▸ EXERCISE DESCRIPTION: Copy each line of the data that has "userId" in it.

Collected data entries
%%

(** [PolicyControl.evaluateAction], on the rules of the tenant. *)
Definition evaluateAction (rules : list AutoReviewRule) (actionType tenantId : string) (userId : option string) : ApprovalDecision :=
  let matching := List.filter (fun rule =>
    bool_decide (Rule.actionType rule = actionType) && bool_decide (Rule.tenantId rule = tenantId) &&
    (bool_decide (Rule.userId rule = None) || bool_decide (Rule.userId rule = userId))) rules in
  let some_rule kind := existsb (fun rule => bool_decide (Rule.kind rule = kind)) matching in
  if some_rule NeverAllow then DENY
  else if some_rule RequireApproval then REQUIRE_APPROVAL
  else if some_rule AlwaysAllow then ALLOW
  else if is_consequential actionType then REQUIRE_APPROVAL
  else ALLOW.

(** ** Sinks *)

Definition MEMBER_STANDING_DENIAL : string := "exceeds member authority standing".

Definition structuredActionRequest (actionType : string) (arguments_ : table) : RequestedCapability :=
  let recipient := match property arguments_ "recipient" with Some r => Some r | None => property arguments_ "destination" end in
  let egressClass :=
    if bool_decide (actionType = "send") then Some StructuredSend
    else if bool_decide (actionType ∈ ["publish"; "purchase"; "delete"; "production_change"]) then Some FileTransfer
    else None in
  Request.mk actionType (property arguments_ "origin") recipient (property arguments_ "file_path") egressClass.

Section sinks.
  Context (parse_url : string -> option (string * string)) (now : Z).

Definition denyIfExceedsMemberStanding (request : RequestedCapability) (memberStanding : MemberStanding) (structuredArguments : option table) :
    policyM unit :=
  if requestExceedsMemberStanding request memberStanding structuredArguments
  then deny now MEMBER_STANDING_DENIAL request ;; throw (CapabilitySinkDenied MEMBER_STANDING_DENIAL)
  else mret tt.

(** The reason of the last denial. *)
Definition last_reason (p : CapabilityPolicy) : string :=
  match last (Policy.denials p) with Some d => denial_reason d | None => "denied" end.

(** What [requireAllow] and [requireGranted] begin with: throw on a denial, or give the decision. *)
Definition granted_decision (request : RequestedCapability) (memberStanding : MemberStanding) (structuredArguments : option table) :
    policyM ApprovalDecision :=
  denyIfExceedsMemberStanding request memberStanding structuredArguments ;;
  decision ← evaluate parse_url now request;
  if bool_decide (decision = DENY) then p ← read_policy; throw (CapabilitySinkDenied (last_reason p))
  else mret decision.

Definition requireGranted (request : RequestedCapability) (memberStanding : MemberStanding) (structuredArguments : option table) : policyM unit :=
  granted_decision request memberStanding structuredArguments ;; mret tt.

Definition requireAllow (request : RequestedCapability) (memberStanding : MemberStanding) (structuredArguments : option table) : policyM unit :=
  decision ← granted_decision request memberStanding structuredArguments;
  if bool_decide (decision = REQUIRE_APPROVAL) then throw (CapabilitySinkApprovalRequired "immutable approval required")
  else mret tt.

Definition gatedReadWorkspace (path : string) (memberStanding : MemberStanding) : policyM unit :=
  requireAllow (Request.mk "read_workspace" None None (Some path) (Some ApprovedOriginFetch)) memberStanding None.

Definition gatedWriteWorkspace (path : string) (memberStanding : MemberStanding) : policyM unit :=
  requireAllow (Request.mk "write_workspace" None None (Some path) None) memberStanding None.

Definition gatedRunTerminal (command cwd : string) (memberStanding : MemberStanding) : policyM unit :=
  requireAllow (Request.mk "run_terminal" None None (Some cwd) None) memberStanding None.

Definition gatedBrowseOrigin (url : string) (memberStanding : MemberStanding) : policyM unit :=
  requireAllow (Request.mk "browse" (Some url) None None (Some ApprovedOriginFetch)) memberStanding None.

Definition gatedStructuredSend (recipient payload : string) (memberStanding : MemberStanding) : policyM unit :=
  requireGranted (Request.mk "send" None (Some recipient) None (Some StructuredSend)) memberStanding
    (Some [("recipient", recipient); ("body", payload)]) ;;
  bindConnector "send" recipient payload.

Definition openUntrustedBrowserContext (pageUrl : string) (memberStanding : MemberStanding) : policyM nat :=
  gatedBrowseOrigin pageUrl memberStanding ;; openUntrusted pageUrl.

Definition openPrivilegedBrowserContext (pageUrl service : string) (memberStanding : MemberStanding) : policyM nat :=
  gatedBrowseOrigin pageUrl memberStanding ;; openPrivileged pageUrl service.

Definition gatedBrowserSession (context : PolicyBrowserContext) (service : string) (session : option string) : policyM (option string) :=
  p ← read_policy;
  if bool_decide (is_Some session) && negb (contextMayUse p context service)
  then throw (CapabilitySinkDenied ("context cannot use browser session " +:+ json_text service))
  else match truthy session with
       | Some s => mret (Some s)
       | None =>
           match map_get service (Policy.credentials p) with
           | None => mret None
           | Some credential =>
               if bool_decide (credential_kind credential <> "browser_session") then mret None
               else if negb (contextMayUse p context service) then mret None
               else mret (Some (credential_value credential))
           end
       end.

Definition attemptAuthenticatedBrowserActionAtSink (action : string) (structuredConnector takeoverControl : bool) : policyM OvernightGatedResult :=
  if structuredConnector then throw (PolicyError "a structured connector binds through the approval path, not this one")
  else
    requiredBindingForBrowserAction action false takeoverControl false ;;
    p ← read_policy;
    match Policy.last_overnight p with
    | Some result => mret result
    | None => mret (if negb (is_consequential action) then completed None else blocked "user_controlled_completion_required")
    end.

Definition resolveUnattendedGatedActionAtSink (actionType : string) (arguments_ : table) (channel : string) (rules : list AutoReviewRule)
    (tenantId : string) (memberStanding : MemberStanding) (userId : option string) (completionEvidence : string) : policyM OvernightGatedResult :=
  let request := structuredActionRequest actionType arguments_ in
  let continue_ :=
    if bool_decide (channel = CHANNEL_BROWSER) && is_consequential actionType
    then attemptAuthenticatedBrowserActionAtSink actionType false false
    else mret (resolveUnattendedGatedAction actionType arguments_ channel rules tenantId userId completionEvidence) in
  refused ← try_catch (denyIfExceedsMemberStanding request memberStanding (Some arguments_) ;; mret None)
              (fun e => match e with CapabilitySinkDenied message => mret (Some message) | _ => throw e end);
  match (refused : option string) with
  | Some message => mret (blocked message)
  | None =>
      p ← read_policy;
      match Policy.grant p with
      | None =>
          if is_consequential actionType then evaluate parse_url now request ;; mret (blocked "no task grant") else continue_
      | Some _ =>
          decision ← evaluate parse_url now request;
          if bool_decide (decision = DENY) then p ← read_policy; mret (blocked (last_reason p)) else continue_
      end
  end.
(* ===== verification/Workers.v ===== *)
(** * The workers of an organization

    The codec of a worker (src/conversation/src/store/codecs/worker.ts, store/codecs/util.ts), the methods of
    [DynamoMessagingStore] on it (store/dynamo-messaging-store.ts), and src/conversation/src/domain/workers.ts: registration,
    heartbeats, the job of a turn and the choice of its host. Tokens are minted and hashed by node's crypto module
    ([WorkerCredentials]); whether a bot is registered is [getBot_tenant]. *)

From S2P Require Import Prelude Json Dates Types Computers Service Paging TurnCodec TurnStore ComputerStore.
From stdpp Require Import sorting.
From coqutil Require Import Datatypes.RecordSetters.
Import DoubleBraceUpdate.
#[local] Open Scope Z_scope.
#[local] Open Scope cond_scope.
#[local] Open Scope prog_scope.

(** ** Codec *)

(** The white space [\S] excludes, of the characters JSON text holds. *)
Definition is_white (c : Ascii.ascii) : bool := (code c =? 32) || ((9 <=? code c) && (code c <=? 13)).

(** [json.replace(/c(?=\S)/g, "c ")]. *)
Fixpoint spaced_after (n : Z) (s : string) : string :=
  match s with
  | EmptyString => EmptyString
  | String c s' =>
      if (code c =? n) && (match s' with String d _ => negb (is_white d) | EmptyString => false end)
      then String c (ch 32 (spaced_after n s'))
      else String c (spaced_after n s')
  end.

Definition stringifyPythonStyle (value : json) : string := spaced_after 58 (spaced_after 44 (stringify value)).

Definition rosterPartition (tenantId : string) : string := tenantId +:+ "#roster".
Definition workerKey (tenantId workerId : string) : key := (rosterPartition tenantId, "worker#" +:+ workerId).

Definition encodeWorker (w : Worker) : item :=
  let k := workerKey (Worker.tenantId w) (Worker.workerId w) in
  let base : item := list_to_map [
    ("pk", AS k.1); ("sk", AS k.2);
    ("worker_id", AS (Worker.workerId w));
    ("tenant_id", AS (Worker.tenantId w));
    ("cost_class", AS (Worker.costClass w));
    ("capabilities", AS (stringifyPythonStyle (JArr (JStr <$> merge_sort String.le (Worker.capabilities w)))));
    ("token_hash", AS (Worker.tokenHash w));
    ("last_heartbeat_at", AS (formatIsoDateTime (Worker.lastHeartbeatAt w)))] in
  let base := put_if "computer_id" AS (Worker.computerId w) base in
  let base := put_if "poll_sequence" AN (Worker.pollSequence w) base in
  let base := put_if "poll_state" AS (Worker.pollState w) base in
  let base := put_if "poll_pace_ms" AN (Worker.pollPaceMilliseconds w) base in
  put_if "hydrated_snapshot_generation" AN (Worker.hydratedSnapshotGeneration w) base.

(** [String(value)] of a parsed value; inside an array null is the empty text. *)
Fixpoint js_string (j : json) : string :=
  match j with
  | JNull => "null"
  | JBool b => if b then "true" else "false"
  | JNum n => dec n
  | JStr s => s
  | JArr l => String.concat "," ((fun x => match x with JNull => EmptyString | _ => js_string x end) <$> l)
  | JObj _ => "[object Object]"
  end.

(** [JSON.parse(text)] as a list of texts, none when it is no array or no JSON. *)
Definition text_list (text : string) : list string :=
  match parse_json text with Some (JArr l) => js_string <$> l | _ => [] end.

(** [None] is the error of a malformed item. A heartbeat that is no date, which JavaScript reads as the invalid date, is
    refused too. *)
Definition decodeWorker (it : item) : option Worker :=
  workerId ← optionalString it "worker_id";
  tenantId ← optionalString it "tenant_id";
  costClass ← optionalString it "cost_class";
  tokenHash ← optionalString it "token_hash";
  lastHeartbeatAt ← optionalString it "last_heartbeat_at" ≫= date_of_text;
  Some {|
    Worker.workerId := workerId;
    Worker.tenantId := tenantId;
    Worker.costClass := costClass;
    Worker.capabilities := text_list (default "[]" (required_string it "capabilities"));
    Worker.tokenHash := tokenHash;
    Worker.lastHeartbeatAt := lastHeartbeatAt;
    Worker.computerId := required_string it "computer_id";
    Worker.hydratedSnapshotGeneration := optionalNumber it "hydrated_snapshot_generation";
    Worker.pollSequence := optionalNumber it "poll_sequence";
    Worker.pollState := required_string it "poll_state";
    Worker.pollPaceMilliseconds := optionalNumber it "poll_pace_ms";
  |}.

(** ** Store *)

Definition decode_worker (it : item) : exn + Worker :=
  match decodeWorker it with Some w => Ok w | None => Err (MalformedItem "worker") end.

Definition putWorker (worker : Worker) : prog unit := send (PutItem (encodeWorker worker) CTrue).

Definition store_getWorker (tenantId workerId : string) : prog (option Worker) :=
  let! it := send (GetItem (workerKey tenantId workerId)) in
  match it with
  | None => Ret None
  | Some it => match decode_worker it with Ok w => Ret (Some w) | Err e => Throw e end
  end.

Definition worker_le (a b : Worker) : Prop := String.le (Worker.workerId a) (Worker.workerId b).
#[export] Instance worker_le_dec : RelDecision worker_le := fun a b => decide (String.le _ _).

Definition store_listWorkers (pages : nat) (tenantId : string) : prog (list Worker) :=
  let! workers := query_pages decode_worker (rosterPartition tenantId) (BeginsWith "worker#") CTrue None pages in
  Ret (merge_sort worker_le workers).

Module OwnerPoll.
Record OwnerPoll : Type := mk { sequence : Z; state : string; at_ : Z; paceMilliseconds : Z }.
End OwnerPoll.

Definition poll_actions (poll : OwnerPoll.OwnerPoll) : list action :=
  [SET "last_heartbeat_at" (AS (formatIsoDateTime (OwnerPoll.at_ poll))); SET "poll_sequence" (AN (OwnerPoll.sequence poll));
   SET "poll_state" (AS (OwnerPoll.state poll)); SET "poll_pace_ms" (AN (OwnerPoll.paceMilliseconds poll))].

Definition poll_condition (poll : OwnerPoll.OwnerPoll) : cond :=
  AttrExists "pk" AND (AttrNotExists "poll_sequence" OR AttrLe "poll_sequence" (OwnerPoll.sequence poll)).

Definition recordOwnerPoll (tenantId workerId : string) (poll : OwnerPoll.OwnerPoll) : prog bool :=
  catch (send (UpdateItem (workerKey tenantId workerId) (poll_actions poll) (poll_condition poll)) ;;; Ret true)
    (fun error => match error with ConditionalCheckFailedException => Ret false | _ => Throw error end).

(** ** The functions of workers.ts *)

Definition WorkerNotRegisteredError (message : string) : exn := DomainError "worker_not_registered" message.
Definition WorkerRegistrationRefusedError (message : string) : exn := DomainError "worker_registration_refused" message.

(** [COST_CLASS_RANK[costClass]], undefined for a class that is none. *)
Definition COST_CLASS_RANK (costClass : string) : option Z :=
  if decide (costClass = "local") then Some 0
  else if decide (costClass = "ec2") then Some 1
  else if decide (costClass = "fargate") then Some 2 else None.

Definition AWS_COST_CLASSES : gset string := {["ec2"; "fargate"]}.
Definition MAX_CLAIMED_WORKER_ID_LENGTH : nat := 200.

Module TurnJob.
Record TurnJob : Type := mk {
  jobId : string; tenantId : string; requiredCapabilities : list string; computerPolicy : string;
  computerId : option string; userId : option string; botId : option string }.
End TurnJob.
Abbreviation TurnJob := TurnJob.TurnJob.

Module WorkerRegistration.
Record WorkerRegistration : Type := mk {
  workerId : string; tenantId : string; costClass : string; capabilities : list string; computerId : option string }.
End WorkerRegistration.
Abbreviation WorkerRegistration := WorkerRegistration.WorkerRegistration.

%%

▸ EXERCISE RESPONSE:
Definition evaluateAction (rules : list AutoReviewRule) (actionType tenantId : string) (userId : option string) : ApprovalDecision :=
    (bool_decide (Rule.userId rule = None) || bool_decide (Rule.userId rule = userId))) rules in
    (tenantId : string) (memberStanding : MemberStanding) (userId : option string) (completionEvidence : string) : policyM OvernightGatedResult :=
    else mret (resolveUnattendedGatedAction actionType arguments_ channel rules tenantId userId completionEvidence) in
  computerId : option string; userId : option string; botId : option string }.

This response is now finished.